Scientific classification
- Kingdom: Plantae
- Clade: Tracheophytes
- Clade: Angiosperms
- Clade: Eudicots
- Clade: Rosids
- Order: Fabales
- Family: Fabaceae
- Subfamily: Faboideae
- Genus: Trifolium
- Species: T. cyathiferum
- Binomial name: Trifolium cyathiferum Lindl.

= Trifolium cyathiferum =

- Genus: Trifolium
- Species: cyathiferum
- Authority: Lindl.
- Conservation status: G4

Species of flowering plant in the bean family

Trifolium cyathiferum is a species of clover known by the common names cup clover and bowl clover.

==Description==
Trifolium cyathiferum is a low growing annual plant.

Blooming from May to August, the inflorescence is many flowered and bowl shaped. The flowers are white to yellow with pink tips.

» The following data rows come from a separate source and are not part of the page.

#[global] Instance pystr_le_trans : Transitive PyStr.le.
Proof.
  intros a b c. unfold PyStr.le. rewrite !string_leb_ltb, !negb_true_iff.
  intros Hba Hcb.
  destruct (String.ltb c a) eqn:Hca; [|done]. exfalso.
  destruct (String.ltb a b) eqn:Hab.
  - by rewrite (string_ltb_trans c a b) in Hcb.
  - rewrite (string_ltb_total a b) in Hca by done. congruence.
Qed.

#[global] Instance pystr_le_antisym : AntiSymm eq PyStr.le.
Proof. intros a b. apply String.leb_antisym. Qed.

(** ** difflib: the best match *)

Section best_match.
Context {libs : Libraries}.
Import Difflib.

Lemma tuple_gt_irrefl (p : Q * string) : tuple_gt p p = false.
Proof.
  unfold tuple_gt.
  destruct (Qcompare_spec p.1 p.1) as [_|Hlt|Hlt];
    [apply string_ltb_irrefl|done|].
  by apply Qlt_irrefl in Hlt.
Qed.

Lemma tuple_gt_asym (p q : Q * string) :
  tuple_gt p q = true → tuple_gt q p = false.
Proof.
  unfold tuple_gt. rewrite <- (Qcompare_antisym p.1 q.1).
  destruct (p.1 ?= q.1)%Q; simpl; try done.
  intros Hqp. destruct (String.ltb p.2 q.2) eqn:Hpq; [|done].
  pose proof (string_ltb_trans _ _ _ Hqp Hpq) as Hqq.
  by rewrite string_ltb_irrefl in Hqq.
Qed.

(** [q <= p] on tuples, as [not (q > p)]. *)
Lemma tuple_le_inv (q p : Q * string) :
  tuple_gt q p = false →
  (q.1 < p.1)%Q ∨ (q.1 == p.1)%Q ∧ String.ltb p.2 q.2 = false.
Proof.
  unfold tuple_gt.
  destruct (Qcompare_spec q.1 p.1) as [Heq|Hlt|Hgt]; [by right|by left|done].
Qed.

Lemma tuple_le_intro (q p : Q * string) :
  (q.1 < p.1)%Q ∨ (q.1 == p.1)%Q ∧ String.ltb p.2 q.2 = false →
  tuple_gt q p = false.
Proof.
  unfold tuple_gt.
  destruct (Qcompare_spec q.1 p.1) as [Heq|Hlt|Hgt]; [|done|].
  - intros [Hlt|[_ Hs]]; [|done].
    rewrite Heq in Hlt. by apply Qlt_irrefl in Hlt.
  - intros [Hlt|[Heq _]].
    + by apply (Qlt_trans _ _ _ Hgt), Qlt_irrefl in Hlt.
    + rewrite Heq in Hgt. by apply Qlt_irrefl in Hgt.
Qed.

Lemma tuple_le_trans (a b c : Q * string) :
  tuple_gt a b = false → tuple_gt b c = false → tuple_gt a c = false.
Proof.
  intros Hab%tuple_le_inv Hbc%tuple_le_inv. apply tuple_le_intro.
  destruct Hab as [Hab|[Hab Hsab]], Hbc as [Hbc|[Hbc Hsbc]].
  - left. by apply (Qlt_trans _ b.1).
  - left. by rewrite <- Hbc.
  - left. by rewrite Hab.
  - right. split; [by rewrite Hab|].
    destruct (String.ltb c.2 a.2) eqn:Hca; [|done].
    destruct (String.ltb a.2 b.2) eqn:Hlt.
    + by rewrite (string_ltb_trans _ _ _ Hca Hlt) in Hsbc.
    + rewrite (string_ltb_total a.2 b.2) in Hca by done. congruence.
Qed.

Lemma foldl_max_spec (l : list (Q * string)) (best : Q * string) :
  let top := foldl (λ best item, if tuple_gt item best then item else best)
                   best l in
  top ∈ best :: l ∧ ∀ q, q ∈ best :: l → tuple_gt q top = false.
Proof.
  revert best. induction l as [|item l IH]; intros best; simpl.
  - split; [left|]. intros q ->%list_elem_of_singleton.
    apply tuple_gt_irrefl.
  - destruct (tuple_gt item best) eqn:Hgt.
    + destruct (IH item) as [Hin Hmax]. split; [by right|].
      intros q [->|Hq]%elem_of_cons; [|by apply Hmax].
      apply (tuple_le_trans _ item); [by apply tuple_gt_asym|].
      apply Hmax. left.
    + destruct (IH best) as [Hin Hmax]. split.
      * apply elem_of_cons in Hin as [->|Hin]; [left|by do 2 right].
      * intros q [->|[->|Hq]%elem_of_cons]%elem_of_cons.
        -- apply Hmax. left.
        -- apply (tuple_le_trans _ best); [done|]. apply Hmax. left.
        -- apply Hmax. by right.
Qed.

Lemma max_tuple_Some (l : list (Q * string)) (p : Q * string) :
  max_tuple l = Some p → p ∈ l ∧ ∀ q, q ∈ l → tuple_gt q p = false.
Proof.
  destruct l as [|p0 l]; [done|]. simpl. intros [= <-].
  apply foldl_max_spec.
Qed.

Lemma elem_of_scored (word : string) (possibilities : list string)
    (cut : Q) (p : Q * string) :
  p ∈ scored word possibilities cut ↔
  p.2 ∈ possibilities ∧ p.1 = ratio p.2 word ∧ (cut <= ratio p.2 word)%Q.
Proof.
  induction possibilities as [|x l IH]; simpl.
  - split; [by intros ?%elem_of_nil|]. by intros [?%elem_of_nil _].
  - destruct (Qle_bool cut (ratio x word)) eqn:Hcut.
    + apply Qle_bool_iff in Hcut.
      rewrite !elem_of_cons, IH. split.
      * intros [->|(Hin & Hr & Hc)]; [by split; [left|]|by split; [right|]].
      * intros ([Hx|Hin] & Hr & Hc); [left|by right].
        destruct p as [s y]. simpl in *. by subst.
    + rewrite elem_of_cons, IH. split.
      * intros (Hin & Hr & Hc). by split; [right|].
      * intros ([Hx|Hin] & Hr & Hc); [|done].
        rewrite Hx in Hc. apply Qle_bool_iff in Hc. congruence.
Qed.

(** No possibility reaches the cutoff: no match. *)
Lemma get_close_matches_nil (word : string) (possibilities : list string)
    (cut : Q) :
  get_close_matches word possibilities cut = [] ↔
  ∀ x, x ∈ possibilities → (ratio x word < cut)%Q.
Proof.
  unfold get_close_matches, nlargest1.
  destruct (scored word possibilities cut) as [|p l] eqn:Hsc; simpl.
  - split; [|done]. intros _ x Hx. apply Qnot_le_lt. intros Hc.
    apply (not_elem_of_nil (ratio x word, x)). rewrite <- Hsc.
    by apply elem_of_scored.
  - split; [done|]. intros Hall. exfalso.
    assert (Hp : p ∈ scored word possibilities cut) by (rewrite Hsc; left).
    apply elem_of_scored in Hp as (Hin & _ & Hc).
    by apply (Qle_not_lt _ _ Hc), Hall.
Qed.

(** Otherwise the match is the greatest [(score, word)] tuple among the
    possibilities that reach the cutoff. *)
Lemma get_close_matches_cons (word : string) (possibilities : list string)
    (cut : Q) (m : string) (ms : list string) :
  get_close_matches word possibilities cut = m :: ms →
  ms = [] ∧ m ∈ possibilities ∧ (cut <= ratio m word)%Q ∧
  ∀ x, x ∈ possibilities → (cut <= ratio x word)%Q →
       tuple_gt (ratio x word, x) (ratio m word, m) = false.
Proof.
  unfold get_close_matches, nlargest1.
  destruct (max_tuple (scored word possibilities cut)) as [p|] eqn:Hmax;
    [|done].
  simpl. intros [= <- <-]. split; [done|].
  apply max_tuple_Some in Hmax as [Hp Hmax].
  apply elem_of_scored in Hp as (Hin & Hr & Hc).
  split; [done|]. split; [done|]. intros x Hx Hxc.
  destruct p as [s m]. simpl in *. subst s.
  apply Hmax, elem_of_scored. by simpl.
Qed.

(** The outcome does not depend on the order in which the
    possibilities are enumerated, nor on repetitions. *)
Lemma get_close_matches_ext (word : string) (l1 l2 : list string)
    (cut : Q) :
  (∀ x, x ∈ l1 ↔ x ∈ l2) →
  get_close_matches word l1 cut = get_close_matches word l2 cut.
Proof.
  intros Hl.
  destruct (get_close_matches word l1 cut) as [|m1 ms1] eqn:H1;
    destruct (get_close_matches word l2 cut) as [|m2 ms2] eqn:H2.
  - done.
  - apply get_close_matches_cons in H2 as (_ & Hin & Hc & _).
    rewrite get_close_matches_nil in H1.
    by apply Hl, H1, (Qle_not_lt _ _ Hc) in Hin.
  - apply get_close_matches_cons in H1 as (_ & Hin & Hc & _).
    rewrite get_close_matches_nil in H2.
    by apply Hl, H2, (Qle_not_lt _ _ Hc) in Hin.
  - apply get_close_matches_cons in H1 as (-> & Hin1 & Hc1 & Hmax1).
    apply get_close_matches_cons in H2 as (-> & Hin2 & Hc2 & Hmax2).
    f_equal.
    pose proof (Hmax1 m2 (proj2 (Hl m2) Hin2) Hc2) as H21%tuple_le_inv.
    pose proof (Hmax2 m1 (proj1 (Hl m1) Hin1) Hc1) as H12%tuple_le_inv.
    simpl in *.
    destruct H21 as [H21|[H21' H21]], H12 as [H12|[H12' H12]].
    + by apply (Qlt_trans _ _ _ H21), Qlt_irrefl in H12.
    + rewrite H12' in H21. by apply Qlt_irrefl in H21.
    + rewrite H21' in H12. by apply Qlt_irrefl in H12.
    + by apply string_ltb_total.
Qed.

End best_match.

(** ** Matcher *)

Section matcher.
Context {libs : Libraries}.
Import Difflib.

Lemma match_items_log_cons (item : string) (names : list string)
    (item_db : gset string) (st : gset string * list log_record) :
  foldl (match_items_step item_db) st (item :: names)
  = foldl (match_items_step item_db) (match_items_step item_db st item) names.
Proof. done. Qed.

(** A turn adds to the set what the same turn adds to the empty set. *)
Lemma match_items_step_union (item_db : gset string)
    (st : gset string * list log_record) (item : string) :
  (match_items_step item_db st item).1
  = st.1 ∪ (match_items_step item_db (∅, []) item).1.
Proof.
  destruct st as [matched log]. unfold match_items_step.
  destruct (decide (item ∈ item_db)); simpl; [set_solver|].
  destruct (get_close_matches item (elements item_db) cutoff); simpl;
    set_solver.
Qed.

Lemma match_items_step_subseteq (item_db : gset string) (item : string) :
  (match_items_step item_db (∅, []) item).1 ⊆ item_db.
Proof.
  unfold match_items_step.
  destruct (decide (item ∈ item_db)); simpl; [set_solver|].
  destruct (get_close_matches item (elements item_db) cutoff) as [|m ms]
    eqn:Hm; simpl; [set_solver|].
  apply get_close_matches_cons in Hm as (_ & Hin & _).
  apply elem_of_elements in Hin. set_solver.
Qed.

Lemma match_items_fold (item_db : gset string) (names : list string)
    (st : gset string * list log_record) :
  (foldl (match_items_step item_db) st names).1
  = st.1 ∪ ⋃ ((λ c, match_items [c] item_db) <$> names).
Proof.
  revert st. induction names as [|c names IH]; intros st.
  - simpl. set_solver.
  - rewrite match_items_log_cons, IH, match_items_step_union.
    rewrite fmap_cons, union_list_cons. unfold match_items at 2.
    unfold match_items_log. simpl. set_solver.
Qed.

Lemma match_items_union (names : list string) (item_db : gset string) :
  match_items names item_db = ⋃ ((λ c, match_items [c] item_db) <$> names).
Proof.
  unfold match_items at 1. unfold match_items_log.
  rewrite match_items_fold. set_solver.
Qed.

== Distribution and habitat ==
This species occurs in western North America, its distribution extending from Alaska and the Yukon, through the Pacific Northwest to California, Utah, and Montana. As an example occurrence, it is found in the California Coast Ranges in such places as Ring Mountain, California, where it is found in association with tomcat clover.

It usually occurs in spring-moist valleys, chaparral, and forest habitats, below 2500 m in elevation.